■ **Task details**:
Start at the line below containing "are closed. *)" and stop at the line containing "intros k Hk.". Repeat every line of that stretch exactly, and nothing outside it.

■ **Records for the task**:
┏━━

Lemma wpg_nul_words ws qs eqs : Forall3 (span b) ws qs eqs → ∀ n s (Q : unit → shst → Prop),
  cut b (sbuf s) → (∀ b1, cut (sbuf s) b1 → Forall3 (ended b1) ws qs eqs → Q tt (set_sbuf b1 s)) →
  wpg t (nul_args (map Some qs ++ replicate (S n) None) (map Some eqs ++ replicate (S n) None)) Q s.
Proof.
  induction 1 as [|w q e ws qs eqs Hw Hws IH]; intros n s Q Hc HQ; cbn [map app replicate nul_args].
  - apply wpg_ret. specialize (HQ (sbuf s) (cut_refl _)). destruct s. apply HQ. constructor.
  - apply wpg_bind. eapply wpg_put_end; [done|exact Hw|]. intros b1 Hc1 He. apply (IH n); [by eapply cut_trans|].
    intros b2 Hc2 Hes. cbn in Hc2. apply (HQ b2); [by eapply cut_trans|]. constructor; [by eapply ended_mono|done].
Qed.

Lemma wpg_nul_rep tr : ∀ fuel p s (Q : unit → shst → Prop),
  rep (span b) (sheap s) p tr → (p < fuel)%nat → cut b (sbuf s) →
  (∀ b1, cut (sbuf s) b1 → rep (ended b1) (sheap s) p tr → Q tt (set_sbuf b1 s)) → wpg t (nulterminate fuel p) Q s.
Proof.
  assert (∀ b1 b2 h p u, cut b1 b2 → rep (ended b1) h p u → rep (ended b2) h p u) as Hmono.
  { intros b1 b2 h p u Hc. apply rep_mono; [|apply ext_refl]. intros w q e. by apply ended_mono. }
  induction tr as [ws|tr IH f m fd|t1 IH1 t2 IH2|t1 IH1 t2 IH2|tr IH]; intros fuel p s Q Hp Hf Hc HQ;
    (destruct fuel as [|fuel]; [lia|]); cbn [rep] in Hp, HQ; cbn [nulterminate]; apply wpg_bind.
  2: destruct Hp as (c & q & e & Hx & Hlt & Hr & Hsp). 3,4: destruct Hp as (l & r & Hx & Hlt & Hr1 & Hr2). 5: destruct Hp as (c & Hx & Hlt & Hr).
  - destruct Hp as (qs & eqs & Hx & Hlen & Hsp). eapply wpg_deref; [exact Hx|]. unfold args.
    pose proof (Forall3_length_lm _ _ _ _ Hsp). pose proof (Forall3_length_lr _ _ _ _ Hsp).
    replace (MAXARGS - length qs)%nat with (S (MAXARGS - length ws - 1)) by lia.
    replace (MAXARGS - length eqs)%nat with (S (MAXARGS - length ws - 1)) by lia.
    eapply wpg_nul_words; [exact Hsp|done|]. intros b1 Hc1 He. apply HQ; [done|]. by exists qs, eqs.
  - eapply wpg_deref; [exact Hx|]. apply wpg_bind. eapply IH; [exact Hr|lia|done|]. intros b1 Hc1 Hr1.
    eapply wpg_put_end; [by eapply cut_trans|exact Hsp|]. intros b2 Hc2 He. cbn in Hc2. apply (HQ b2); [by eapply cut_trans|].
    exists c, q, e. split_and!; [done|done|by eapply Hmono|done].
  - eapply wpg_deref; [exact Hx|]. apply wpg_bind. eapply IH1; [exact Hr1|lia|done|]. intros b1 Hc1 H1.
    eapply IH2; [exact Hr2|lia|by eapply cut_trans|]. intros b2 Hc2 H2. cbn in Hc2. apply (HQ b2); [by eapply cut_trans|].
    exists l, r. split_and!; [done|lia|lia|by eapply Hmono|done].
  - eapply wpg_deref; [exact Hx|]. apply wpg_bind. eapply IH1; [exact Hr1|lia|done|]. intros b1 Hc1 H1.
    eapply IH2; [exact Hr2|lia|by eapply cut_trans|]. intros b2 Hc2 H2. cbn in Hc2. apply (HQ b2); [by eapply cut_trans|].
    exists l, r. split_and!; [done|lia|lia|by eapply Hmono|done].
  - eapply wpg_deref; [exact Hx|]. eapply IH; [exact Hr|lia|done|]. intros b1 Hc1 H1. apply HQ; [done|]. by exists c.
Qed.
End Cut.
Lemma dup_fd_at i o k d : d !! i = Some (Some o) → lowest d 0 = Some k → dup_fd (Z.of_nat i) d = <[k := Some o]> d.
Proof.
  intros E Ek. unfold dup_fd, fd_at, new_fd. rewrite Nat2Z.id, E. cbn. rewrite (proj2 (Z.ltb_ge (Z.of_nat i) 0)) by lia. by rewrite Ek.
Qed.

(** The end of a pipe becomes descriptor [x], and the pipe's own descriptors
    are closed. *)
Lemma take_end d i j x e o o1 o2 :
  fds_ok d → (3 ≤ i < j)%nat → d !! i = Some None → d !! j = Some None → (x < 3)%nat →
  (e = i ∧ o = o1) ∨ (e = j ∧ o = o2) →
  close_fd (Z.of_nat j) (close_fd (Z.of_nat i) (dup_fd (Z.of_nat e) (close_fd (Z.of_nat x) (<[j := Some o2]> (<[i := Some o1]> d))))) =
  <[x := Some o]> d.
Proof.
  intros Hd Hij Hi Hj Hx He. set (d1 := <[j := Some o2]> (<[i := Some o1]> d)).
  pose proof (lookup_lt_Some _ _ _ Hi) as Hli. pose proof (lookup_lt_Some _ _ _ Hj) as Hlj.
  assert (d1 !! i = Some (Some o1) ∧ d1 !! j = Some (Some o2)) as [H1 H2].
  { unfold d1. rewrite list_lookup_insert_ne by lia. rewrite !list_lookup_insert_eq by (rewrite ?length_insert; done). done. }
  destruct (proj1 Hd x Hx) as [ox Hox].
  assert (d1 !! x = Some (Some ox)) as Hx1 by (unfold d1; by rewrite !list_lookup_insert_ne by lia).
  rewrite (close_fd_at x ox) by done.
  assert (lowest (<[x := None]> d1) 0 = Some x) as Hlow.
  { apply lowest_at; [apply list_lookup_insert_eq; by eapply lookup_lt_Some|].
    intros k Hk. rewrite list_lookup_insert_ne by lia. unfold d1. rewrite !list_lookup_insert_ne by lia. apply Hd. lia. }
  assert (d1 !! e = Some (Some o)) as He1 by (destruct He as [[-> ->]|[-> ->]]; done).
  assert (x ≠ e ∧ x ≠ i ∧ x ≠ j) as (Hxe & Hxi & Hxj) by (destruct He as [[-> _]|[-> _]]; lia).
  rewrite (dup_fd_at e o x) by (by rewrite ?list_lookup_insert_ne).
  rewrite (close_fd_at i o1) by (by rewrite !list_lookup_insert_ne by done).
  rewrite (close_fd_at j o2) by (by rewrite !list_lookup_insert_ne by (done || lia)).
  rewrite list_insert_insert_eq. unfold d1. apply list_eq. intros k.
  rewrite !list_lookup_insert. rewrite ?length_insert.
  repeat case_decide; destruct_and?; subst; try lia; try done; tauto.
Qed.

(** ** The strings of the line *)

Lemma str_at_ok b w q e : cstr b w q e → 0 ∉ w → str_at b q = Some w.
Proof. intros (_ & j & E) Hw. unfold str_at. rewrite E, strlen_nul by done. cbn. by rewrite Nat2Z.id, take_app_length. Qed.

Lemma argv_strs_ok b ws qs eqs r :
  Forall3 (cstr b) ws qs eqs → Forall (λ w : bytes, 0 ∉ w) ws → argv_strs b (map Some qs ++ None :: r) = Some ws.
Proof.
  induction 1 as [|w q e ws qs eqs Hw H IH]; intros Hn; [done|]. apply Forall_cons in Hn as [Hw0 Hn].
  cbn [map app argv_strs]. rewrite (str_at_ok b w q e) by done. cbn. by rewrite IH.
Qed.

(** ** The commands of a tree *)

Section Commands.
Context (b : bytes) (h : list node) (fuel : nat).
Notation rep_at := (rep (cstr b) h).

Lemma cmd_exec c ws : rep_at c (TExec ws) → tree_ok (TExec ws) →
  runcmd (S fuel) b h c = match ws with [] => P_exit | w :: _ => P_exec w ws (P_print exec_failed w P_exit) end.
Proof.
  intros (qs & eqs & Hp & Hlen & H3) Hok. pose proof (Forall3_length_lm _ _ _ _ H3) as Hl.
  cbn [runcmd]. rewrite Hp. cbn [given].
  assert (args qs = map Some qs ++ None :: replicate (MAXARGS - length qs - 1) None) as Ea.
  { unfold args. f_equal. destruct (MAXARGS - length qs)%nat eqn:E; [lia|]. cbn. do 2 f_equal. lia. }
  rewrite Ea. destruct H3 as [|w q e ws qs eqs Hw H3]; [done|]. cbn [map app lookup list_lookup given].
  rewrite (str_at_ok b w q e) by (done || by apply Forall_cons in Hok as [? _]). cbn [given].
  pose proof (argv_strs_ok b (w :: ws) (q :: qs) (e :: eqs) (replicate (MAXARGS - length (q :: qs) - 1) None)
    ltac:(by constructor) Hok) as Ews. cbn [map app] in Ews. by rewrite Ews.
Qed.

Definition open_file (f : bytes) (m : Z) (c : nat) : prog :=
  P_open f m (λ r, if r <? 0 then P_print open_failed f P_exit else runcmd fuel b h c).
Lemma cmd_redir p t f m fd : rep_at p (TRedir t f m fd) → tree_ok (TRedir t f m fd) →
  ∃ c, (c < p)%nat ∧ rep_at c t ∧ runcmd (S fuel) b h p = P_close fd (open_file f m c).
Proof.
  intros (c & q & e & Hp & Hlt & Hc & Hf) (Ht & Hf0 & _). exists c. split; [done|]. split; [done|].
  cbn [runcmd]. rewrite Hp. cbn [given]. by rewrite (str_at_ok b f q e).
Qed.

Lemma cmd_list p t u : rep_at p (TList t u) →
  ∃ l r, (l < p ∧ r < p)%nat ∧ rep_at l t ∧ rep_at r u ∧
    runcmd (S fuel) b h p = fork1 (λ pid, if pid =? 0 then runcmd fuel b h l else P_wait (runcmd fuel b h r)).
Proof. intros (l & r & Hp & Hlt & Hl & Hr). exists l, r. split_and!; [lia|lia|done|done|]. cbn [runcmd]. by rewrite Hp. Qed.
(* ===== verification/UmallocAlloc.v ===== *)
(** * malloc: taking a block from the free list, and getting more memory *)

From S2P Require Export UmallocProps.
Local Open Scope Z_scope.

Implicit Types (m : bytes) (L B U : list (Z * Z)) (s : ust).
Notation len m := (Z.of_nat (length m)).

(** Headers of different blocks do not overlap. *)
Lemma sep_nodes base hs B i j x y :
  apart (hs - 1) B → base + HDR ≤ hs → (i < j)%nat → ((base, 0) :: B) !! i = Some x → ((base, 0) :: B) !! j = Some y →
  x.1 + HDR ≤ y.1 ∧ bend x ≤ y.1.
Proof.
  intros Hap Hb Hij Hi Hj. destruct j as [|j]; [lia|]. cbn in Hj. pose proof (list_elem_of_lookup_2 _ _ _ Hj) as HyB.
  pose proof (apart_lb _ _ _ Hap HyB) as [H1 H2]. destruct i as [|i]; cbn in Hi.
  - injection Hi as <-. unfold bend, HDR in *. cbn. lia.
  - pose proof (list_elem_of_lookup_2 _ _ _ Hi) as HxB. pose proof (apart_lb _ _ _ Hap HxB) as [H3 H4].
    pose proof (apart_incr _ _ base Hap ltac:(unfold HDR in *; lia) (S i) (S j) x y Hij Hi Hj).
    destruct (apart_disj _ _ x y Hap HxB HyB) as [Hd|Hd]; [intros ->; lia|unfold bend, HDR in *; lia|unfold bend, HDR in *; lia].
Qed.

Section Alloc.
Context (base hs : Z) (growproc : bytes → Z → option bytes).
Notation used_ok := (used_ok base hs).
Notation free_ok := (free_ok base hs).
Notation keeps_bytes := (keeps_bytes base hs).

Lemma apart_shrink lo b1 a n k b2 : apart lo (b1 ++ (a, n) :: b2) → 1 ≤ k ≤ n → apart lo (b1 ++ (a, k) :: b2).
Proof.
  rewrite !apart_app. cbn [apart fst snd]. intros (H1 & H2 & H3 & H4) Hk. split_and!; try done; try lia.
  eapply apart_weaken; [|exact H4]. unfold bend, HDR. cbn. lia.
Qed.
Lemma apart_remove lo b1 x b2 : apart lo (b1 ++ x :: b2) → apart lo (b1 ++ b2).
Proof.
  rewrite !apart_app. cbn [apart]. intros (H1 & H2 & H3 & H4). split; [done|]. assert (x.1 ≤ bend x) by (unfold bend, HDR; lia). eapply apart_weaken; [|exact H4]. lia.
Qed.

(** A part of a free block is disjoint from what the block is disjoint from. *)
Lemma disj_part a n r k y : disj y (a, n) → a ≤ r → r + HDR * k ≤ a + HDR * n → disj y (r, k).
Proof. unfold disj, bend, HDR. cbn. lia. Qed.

┗━━

■ **Result of this task**:
    are closed. *)
Lemma take_end d i j x e o o1 o2 :
  fds_ok d → (3 ≤ i < j)%nat → d !! i = Some None → d !! j = Some None → (x < 3)%nat →
  (e = i ∧ o = o1) ∨ (e = j ∧ o = o2) →
  close_fd (Z.of_nat j) (close_fd (Z.of_nat i) (dup_fd (Z.of_nat e) (close_fd (Z.of_nat x) (<[j := Some o2]> (<[i := Some o1]> d))))) =
  <[x := Some o]> d.
Proof.
  intros Hd Hij Hi Hj Hx He. set (d1 := <[j := Some o2]> (<[i := Some o1]> d)).
  pose proof (lookup_lt_Some _ _ _ Hi) as Hli. pose proof (lookup_lt_Some _ _ _ Hj) as Hlj.
  assert (d1 !! i = Some (Some o1) ∧ d1 !! j = Some (Some o2)) as [H1 H2].
  { unfold d1. rewrite list_lookup_insert_ne by lia. rewrite !list_lookup_insert_eq by (rewrite ?length_insert; done). done. }
  destruct (proj1 Hd x Hx) as [ox Hox].
  assert (d1 !! x = Some (Some ox)) as Hx1 by (unfold d1; by rewrite !list_lookup_insert_ne by lia).
  rewrite (close_fd_at x ox) by done.
  assert (lowest (<[x := None]> d1) 0 = Some x) as Hlow.
  { apply lowest_at; [apply list_lookup_insert_eq; by eapply lookup_lt_Some|].
    intros k Hk. rewrite list_lookup_insert_ne by lia. unfold d1. rewrite !list_lookup_insert_ne by lia. apply Hd. lia. }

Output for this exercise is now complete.